§ **EXERCISE DESCRIPTION**:
Needed from the entries below: every line that holds the word "decisionId".

§ **INFORMATION PROVIDED**:
# # # # # # #

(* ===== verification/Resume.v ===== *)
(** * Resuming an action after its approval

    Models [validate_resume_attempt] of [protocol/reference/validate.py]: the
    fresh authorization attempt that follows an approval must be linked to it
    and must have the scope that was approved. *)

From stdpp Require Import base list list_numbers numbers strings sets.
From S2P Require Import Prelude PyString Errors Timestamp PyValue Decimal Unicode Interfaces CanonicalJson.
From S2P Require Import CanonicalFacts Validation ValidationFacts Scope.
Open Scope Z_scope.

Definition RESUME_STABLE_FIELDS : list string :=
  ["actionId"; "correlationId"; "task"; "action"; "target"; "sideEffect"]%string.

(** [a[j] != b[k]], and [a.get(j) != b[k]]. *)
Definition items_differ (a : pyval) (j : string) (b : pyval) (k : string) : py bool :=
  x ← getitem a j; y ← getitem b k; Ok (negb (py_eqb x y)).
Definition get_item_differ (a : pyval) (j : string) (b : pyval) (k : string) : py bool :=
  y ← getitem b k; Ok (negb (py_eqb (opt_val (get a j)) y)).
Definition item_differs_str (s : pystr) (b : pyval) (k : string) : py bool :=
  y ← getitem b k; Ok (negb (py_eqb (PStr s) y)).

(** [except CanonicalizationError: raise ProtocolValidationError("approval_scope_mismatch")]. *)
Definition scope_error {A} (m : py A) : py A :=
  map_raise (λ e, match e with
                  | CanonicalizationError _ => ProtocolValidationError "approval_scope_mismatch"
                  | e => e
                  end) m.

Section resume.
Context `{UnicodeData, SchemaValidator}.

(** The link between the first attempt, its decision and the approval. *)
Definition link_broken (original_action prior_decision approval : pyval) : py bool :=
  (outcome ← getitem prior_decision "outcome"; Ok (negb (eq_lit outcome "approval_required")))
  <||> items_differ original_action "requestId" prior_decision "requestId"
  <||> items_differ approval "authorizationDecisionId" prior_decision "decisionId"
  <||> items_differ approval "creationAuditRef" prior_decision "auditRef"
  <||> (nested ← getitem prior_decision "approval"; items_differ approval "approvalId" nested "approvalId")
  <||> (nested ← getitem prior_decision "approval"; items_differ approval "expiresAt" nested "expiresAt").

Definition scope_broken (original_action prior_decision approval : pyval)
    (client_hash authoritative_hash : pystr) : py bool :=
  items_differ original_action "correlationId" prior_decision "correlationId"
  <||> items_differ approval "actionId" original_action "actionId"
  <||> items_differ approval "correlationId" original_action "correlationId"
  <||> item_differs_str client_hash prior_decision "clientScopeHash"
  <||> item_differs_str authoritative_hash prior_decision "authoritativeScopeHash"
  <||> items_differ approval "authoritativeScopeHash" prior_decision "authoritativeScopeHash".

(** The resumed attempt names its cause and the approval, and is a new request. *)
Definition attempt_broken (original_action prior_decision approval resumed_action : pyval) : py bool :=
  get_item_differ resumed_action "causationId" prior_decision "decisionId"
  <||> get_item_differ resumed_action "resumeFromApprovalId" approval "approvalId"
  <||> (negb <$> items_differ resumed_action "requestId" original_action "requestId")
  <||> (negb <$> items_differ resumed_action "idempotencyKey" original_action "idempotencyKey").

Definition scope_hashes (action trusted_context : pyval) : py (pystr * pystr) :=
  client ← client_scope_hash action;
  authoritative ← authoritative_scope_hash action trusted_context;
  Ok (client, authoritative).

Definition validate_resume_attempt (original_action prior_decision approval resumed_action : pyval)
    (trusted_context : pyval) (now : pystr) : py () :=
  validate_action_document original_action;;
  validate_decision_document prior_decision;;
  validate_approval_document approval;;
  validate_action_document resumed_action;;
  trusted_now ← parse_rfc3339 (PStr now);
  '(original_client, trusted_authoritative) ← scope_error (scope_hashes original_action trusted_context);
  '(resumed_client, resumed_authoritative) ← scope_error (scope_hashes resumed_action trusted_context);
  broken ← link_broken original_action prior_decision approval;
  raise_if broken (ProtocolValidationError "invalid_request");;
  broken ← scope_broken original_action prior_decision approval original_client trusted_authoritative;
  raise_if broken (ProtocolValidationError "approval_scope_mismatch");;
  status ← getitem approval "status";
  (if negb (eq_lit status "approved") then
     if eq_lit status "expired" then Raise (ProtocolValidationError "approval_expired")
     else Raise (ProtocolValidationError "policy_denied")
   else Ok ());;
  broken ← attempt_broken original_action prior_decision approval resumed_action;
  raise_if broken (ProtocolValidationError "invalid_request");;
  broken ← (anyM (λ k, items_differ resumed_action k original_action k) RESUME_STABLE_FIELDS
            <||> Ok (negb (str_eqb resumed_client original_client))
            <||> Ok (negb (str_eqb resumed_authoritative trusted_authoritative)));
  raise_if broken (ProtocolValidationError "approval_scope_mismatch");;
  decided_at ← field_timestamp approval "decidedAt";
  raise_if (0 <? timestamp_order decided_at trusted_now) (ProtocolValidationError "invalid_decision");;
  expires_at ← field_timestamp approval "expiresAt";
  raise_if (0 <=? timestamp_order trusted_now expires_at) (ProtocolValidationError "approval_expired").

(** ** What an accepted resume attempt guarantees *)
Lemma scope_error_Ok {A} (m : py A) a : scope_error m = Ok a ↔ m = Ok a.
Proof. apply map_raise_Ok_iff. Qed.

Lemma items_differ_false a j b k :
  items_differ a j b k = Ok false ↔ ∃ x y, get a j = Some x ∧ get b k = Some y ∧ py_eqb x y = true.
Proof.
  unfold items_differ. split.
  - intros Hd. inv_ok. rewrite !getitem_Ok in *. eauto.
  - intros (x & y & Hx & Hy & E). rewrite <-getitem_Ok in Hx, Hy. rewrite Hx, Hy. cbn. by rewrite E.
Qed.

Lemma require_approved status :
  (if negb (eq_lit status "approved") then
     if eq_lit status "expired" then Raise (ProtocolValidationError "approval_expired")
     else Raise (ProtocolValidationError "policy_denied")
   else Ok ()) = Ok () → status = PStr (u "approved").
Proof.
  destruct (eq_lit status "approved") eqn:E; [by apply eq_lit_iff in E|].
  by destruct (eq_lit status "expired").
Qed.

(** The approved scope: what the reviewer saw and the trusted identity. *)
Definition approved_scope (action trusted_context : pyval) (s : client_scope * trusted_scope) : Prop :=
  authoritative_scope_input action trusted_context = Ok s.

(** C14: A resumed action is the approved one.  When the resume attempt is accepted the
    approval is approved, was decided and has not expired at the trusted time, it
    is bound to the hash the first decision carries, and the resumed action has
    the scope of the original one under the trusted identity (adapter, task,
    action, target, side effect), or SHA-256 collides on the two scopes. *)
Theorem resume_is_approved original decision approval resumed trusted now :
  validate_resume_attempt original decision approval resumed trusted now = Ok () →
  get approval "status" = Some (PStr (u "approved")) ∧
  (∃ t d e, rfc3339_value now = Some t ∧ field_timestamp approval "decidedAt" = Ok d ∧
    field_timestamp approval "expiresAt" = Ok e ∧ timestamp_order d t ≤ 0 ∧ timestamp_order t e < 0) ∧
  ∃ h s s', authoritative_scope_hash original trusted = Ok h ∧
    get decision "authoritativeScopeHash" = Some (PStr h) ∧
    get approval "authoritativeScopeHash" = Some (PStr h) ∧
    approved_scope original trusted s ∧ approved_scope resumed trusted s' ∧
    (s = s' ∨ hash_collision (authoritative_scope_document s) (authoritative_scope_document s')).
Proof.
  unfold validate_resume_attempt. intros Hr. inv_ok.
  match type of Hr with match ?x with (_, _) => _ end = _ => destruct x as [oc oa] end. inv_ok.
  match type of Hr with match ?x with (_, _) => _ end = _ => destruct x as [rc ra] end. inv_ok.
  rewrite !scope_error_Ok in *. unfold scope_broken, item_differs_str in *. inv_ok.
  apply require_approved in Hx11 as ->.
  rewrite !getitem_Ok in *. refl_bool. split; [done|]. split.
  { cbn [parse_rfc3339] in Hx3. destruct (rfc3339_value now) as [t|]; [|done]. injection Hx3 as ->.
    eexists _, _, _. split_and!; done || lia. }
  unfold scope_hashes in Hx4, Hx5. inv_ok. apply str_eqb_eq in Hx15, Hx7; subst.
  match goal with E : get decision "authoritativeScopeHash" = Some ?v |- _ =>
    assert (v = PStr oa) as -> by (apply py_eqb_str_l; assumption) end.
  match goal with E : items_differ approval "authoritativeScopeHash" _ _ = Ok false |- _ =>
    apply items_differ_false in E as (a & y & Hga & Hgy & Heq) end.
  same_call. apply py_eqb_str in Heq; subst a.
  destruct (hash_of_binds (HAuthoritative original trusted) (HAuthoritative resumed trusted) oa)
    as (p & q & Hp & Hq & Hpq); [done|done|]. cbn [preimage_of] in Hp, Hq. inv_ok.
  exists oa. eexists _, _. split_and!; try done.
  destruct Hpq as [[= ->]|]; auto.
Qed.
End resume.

# # # # # # #

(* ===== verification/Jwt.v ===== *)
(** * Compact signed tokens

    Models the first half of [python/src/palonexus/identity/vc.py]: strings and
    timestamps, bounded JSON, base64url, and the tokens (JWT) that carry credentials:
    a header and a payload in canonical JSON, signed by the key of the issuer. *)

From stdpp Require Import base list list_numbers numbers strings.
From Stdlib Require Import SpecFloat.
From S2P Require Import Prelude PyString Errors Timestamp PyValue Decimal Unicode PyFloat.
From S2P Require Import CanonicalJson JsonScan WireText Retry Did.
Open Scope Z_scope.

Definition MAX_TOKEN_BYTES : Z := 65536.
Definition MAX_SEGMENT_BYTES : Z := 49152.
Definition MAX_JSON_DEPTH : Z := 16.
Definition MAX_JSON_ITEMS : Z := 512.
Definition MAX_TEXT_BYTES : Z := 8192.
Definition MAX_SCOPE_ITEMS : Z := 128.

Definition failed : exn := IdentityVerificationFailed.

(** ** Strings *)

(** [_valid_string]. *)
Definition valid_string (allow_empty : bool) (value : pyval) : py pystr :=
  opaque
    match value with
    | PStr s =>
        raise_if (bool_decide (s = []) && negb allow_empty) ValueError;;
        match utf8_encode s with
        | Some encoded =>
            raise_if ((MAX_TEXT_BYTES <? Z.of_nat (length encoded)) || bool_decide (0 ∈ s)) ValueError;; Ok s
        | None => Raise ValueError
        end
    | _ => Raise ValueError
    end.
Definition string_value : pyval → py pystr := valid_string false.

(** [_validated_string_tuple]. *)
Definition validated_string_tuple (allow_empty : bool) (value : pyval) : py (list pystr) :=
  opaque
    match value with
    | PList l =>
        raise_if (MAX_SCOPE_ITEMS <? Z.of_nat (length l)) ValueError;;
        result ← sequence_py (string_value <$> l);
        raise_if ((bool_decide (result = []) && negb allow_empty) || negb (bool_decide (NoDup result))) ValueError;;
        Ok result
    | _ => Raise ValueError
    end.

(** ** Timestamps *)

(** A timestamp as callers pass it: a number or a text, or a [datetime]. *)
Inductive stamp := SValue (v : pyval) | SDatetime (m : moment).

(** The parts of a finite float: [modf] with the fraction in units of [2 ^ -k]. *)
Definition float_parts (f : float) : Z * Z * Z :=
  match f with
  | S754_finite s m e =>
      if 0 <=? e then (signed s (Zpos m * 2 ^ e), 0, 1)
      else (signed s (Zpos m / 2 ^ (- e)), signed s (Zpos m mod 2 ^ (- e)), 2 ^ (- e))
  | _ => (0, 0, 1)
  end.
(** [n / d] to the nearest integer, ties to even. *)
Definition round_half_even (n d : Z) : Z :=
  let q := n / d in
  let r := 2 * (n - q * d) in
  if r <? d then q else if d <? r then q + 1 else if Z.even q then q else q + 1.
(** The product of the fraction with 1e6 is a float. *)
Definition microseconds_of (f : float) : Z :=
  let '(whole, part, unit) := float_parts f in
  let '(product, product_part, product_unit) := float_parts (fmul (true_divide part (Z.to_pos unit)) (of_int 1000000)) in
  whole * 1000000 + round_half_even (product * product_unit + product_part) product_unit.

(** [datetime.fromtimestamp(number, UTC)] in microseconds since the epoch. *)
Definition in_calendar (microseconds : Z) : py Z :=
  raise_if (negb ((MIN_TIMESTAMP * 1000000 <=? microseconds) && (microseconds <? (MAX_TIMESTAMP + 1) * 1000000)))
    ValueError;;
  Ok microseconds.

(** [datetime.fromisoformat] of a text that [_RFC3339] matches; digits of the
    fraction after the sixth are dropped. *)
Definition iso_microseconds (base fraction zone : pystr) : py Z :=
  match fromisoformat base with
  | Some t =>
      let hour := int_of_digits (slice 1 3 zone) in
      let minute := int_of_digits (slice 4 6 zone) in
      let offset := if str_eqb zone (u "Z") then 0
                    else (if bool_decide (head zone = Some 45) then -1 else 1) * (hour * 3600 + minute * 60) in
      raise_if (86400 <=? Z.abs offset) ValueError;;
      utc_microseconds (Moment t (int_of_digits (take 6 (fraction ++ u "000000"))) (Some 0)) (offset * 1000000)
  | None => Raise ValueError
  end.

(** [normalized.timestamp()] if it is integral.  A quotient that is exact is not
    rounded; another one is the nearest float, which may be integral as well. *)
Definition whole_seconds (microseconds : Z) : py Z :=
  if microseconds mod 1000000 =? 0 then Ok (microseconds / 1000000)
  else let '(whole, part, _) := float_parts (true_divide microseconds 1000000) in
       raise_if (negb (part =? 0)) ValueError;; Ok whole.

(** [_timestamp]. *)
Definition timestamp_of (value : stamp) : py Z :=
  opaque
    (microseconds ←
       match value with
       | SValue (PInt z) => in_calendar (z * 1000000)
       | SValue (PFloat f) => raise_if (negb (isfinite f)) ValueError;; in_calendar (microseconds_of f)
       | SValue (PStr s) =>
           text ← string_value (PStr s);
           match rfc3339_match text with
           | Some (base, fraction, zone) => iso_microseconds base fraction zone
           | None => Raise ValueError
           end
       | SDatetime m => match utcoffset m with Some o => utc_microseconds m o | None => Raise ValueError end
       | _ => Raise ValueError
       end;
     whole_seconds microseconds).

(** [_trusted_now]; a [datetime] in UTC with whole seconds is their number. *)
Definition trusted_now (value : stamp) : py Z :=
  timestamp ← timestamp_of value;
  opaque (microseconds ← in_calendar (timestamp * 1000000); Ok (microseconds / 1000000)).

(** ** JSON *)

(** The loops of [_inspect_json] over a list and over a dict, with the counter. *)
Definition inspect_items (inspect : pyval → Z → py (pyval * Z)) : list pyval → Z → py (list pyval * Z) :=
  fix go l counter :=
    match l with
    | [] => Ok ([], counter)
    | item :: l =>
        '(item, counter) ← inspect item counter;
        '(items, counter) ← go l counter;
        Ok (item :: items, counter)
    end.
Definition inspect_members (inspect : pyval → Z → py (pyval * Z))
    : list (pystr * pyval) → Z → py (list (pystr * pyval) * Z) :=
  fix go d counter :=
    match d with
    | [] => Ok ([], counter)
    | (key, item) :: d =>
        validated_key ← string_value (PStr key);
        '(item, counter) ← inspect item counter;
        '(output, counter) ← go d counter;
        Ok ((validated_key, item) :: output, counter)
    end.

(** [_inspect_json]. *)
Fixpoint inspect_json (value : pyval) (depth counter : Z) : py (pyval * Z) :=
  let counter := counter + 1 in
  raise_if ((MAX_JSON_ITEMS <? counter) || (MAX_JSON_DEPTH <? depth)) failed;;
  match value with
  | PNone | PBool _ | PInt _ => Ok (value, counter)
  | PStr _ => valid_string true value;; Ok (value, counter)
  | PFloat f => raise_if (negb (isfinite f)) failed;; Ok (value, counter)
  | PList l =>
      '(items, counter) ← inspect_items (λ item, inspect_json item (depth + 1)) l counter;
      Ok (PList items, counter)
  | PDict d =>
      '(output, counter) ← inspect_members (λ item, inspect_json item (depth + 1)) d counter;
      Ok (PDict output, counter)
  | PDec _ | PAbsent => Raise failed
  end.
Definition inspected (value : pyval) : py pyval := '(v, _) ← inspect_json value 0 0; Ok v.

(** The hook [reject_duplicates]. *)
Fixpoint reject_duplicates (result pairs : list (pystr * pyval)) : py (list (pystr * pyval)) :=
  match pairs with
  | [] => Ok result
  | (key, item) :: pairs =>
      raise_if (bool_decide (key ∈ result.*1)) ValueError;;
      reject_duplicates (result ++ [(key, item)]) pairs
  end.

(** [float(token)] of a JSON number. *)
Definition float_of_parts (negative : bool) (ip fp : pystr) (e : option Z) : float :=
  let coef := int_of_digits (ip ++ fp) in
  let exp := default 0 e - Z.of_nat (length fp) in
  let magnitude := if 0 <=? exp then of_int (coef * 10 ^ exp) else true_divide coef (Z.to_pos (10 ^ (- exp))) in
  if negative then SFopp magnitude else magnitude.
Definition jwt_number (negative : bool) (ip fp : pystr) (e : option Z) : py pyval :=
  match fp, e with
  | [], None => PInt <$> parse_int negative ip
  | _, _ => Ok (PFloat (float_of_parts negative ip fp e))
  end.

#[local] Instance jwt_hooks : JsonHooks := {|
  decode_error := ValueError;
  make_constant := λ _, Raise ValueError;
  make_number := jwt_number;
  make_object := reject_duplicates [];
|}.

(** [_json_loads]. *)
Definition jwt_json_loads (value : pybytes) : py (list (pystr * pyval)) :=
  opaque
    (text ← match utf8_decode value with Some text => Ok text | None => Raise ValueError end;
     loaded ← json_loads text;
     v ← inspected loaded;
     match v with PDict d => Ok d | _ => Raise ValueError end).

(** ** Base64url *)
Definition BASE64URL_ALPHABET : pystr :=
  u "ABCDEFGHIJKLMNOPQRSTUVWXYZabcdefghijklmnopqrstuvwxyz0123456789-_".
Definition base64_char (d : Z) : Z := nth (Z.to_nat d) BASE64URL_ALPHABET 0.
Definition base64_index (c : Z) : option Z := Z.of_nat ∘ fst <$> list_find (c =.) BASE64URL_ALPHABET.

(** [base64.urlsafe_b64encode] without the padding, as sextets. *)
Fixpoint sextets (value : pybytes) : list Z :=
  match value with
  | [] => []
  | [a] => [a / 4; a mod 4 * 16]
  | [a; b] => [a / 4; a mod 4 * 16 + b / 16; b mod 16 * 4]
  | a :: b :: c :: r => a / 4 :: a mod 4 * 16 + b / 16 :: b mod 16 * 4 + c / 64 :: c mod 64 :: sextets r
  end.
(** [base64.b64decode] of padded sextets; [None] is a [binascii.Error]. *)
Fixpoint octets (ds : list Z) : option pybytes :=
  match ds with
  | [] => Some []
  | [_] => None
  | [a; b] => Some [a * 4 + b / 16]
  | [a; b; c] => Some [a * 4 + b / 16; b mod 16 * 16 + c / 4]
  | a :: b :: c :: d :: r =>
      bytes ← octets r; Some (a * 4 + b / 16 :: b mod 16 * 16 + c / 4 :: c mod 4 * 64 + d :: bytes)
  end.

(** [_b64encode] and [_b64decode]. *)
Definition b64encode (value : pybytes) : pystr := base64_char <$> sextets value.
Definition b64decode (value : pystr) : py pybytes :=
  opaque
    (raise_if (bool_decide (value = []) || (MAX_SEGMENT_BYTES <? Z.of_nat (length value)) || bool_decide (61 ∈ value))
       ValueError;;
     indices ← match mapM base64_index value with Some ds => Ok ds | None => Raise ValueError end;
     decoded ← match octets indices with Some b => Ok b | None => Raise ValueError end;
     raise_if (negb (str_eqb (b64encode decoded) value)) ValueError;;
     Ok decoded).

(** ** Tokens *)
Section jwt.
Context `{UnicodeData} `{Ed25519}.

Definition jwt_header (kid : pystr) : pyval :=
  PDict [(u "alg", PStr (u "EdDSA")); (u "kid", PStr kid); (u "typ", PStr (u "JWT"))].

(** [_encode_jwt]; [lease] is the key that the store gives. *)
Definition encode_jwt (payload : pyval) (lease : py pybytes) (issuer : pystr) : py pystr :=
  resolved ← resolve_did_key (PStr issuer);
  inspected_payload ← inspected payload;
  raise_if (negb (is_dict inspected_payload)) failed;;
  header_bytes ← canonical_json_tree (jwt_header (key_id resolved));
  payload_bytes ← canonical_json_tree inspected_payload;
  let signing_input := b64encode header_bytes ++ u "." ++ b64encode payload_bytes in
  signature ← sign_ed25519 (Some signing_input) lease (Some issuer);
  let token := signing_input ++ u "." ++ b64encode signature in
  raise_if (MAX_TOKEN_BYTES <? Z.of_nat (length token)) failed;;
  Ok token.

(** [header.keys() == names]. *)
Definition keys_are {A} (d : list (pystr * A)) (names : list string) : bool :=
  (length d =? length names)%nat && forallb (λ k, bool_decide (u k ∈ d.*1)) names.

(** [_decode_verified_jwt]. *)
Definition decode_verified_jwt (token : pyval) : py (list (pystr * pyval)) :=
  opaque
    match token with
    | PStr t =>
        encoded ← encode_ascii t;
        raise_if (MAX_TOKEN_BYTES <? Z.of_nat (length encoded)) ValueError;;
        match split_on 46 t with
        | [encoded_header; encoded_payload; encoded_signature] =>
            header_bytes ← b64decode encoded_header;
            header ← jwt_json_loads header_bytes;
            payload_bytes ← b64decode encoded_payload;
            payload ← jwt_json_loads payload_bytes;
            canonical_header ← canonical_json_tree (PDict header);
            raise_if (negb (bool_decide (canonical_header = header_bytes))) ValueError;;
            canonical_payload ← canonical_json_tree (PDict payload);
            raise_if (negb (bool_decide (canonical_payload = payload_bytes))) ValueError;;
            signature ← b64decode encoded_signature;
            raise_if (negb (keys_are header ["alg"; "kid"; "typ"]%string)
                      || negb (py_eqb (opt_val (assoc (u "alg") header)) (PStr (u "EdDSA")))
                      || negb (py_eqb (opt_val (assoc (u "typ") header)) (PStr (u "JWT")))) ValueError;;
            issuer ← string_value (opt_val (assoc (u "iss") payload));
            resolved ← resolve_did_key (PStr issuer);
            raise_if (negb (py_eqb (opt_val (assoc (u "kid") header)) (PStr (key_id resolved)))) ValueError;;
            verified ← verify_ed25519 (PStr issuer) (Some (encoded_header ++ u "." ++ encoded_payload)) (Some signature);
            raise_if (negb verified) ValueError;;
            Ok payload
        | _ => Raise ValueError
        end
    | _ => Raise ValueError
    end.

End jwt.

# # # # # # #

§ **EXERCISE SOLUTION**:
  <||> items_differ approval "authorizationDecisionId" prior_decision "decisionId"
  get_item_differ resumed_action "causationId" prior_decision "decisionId"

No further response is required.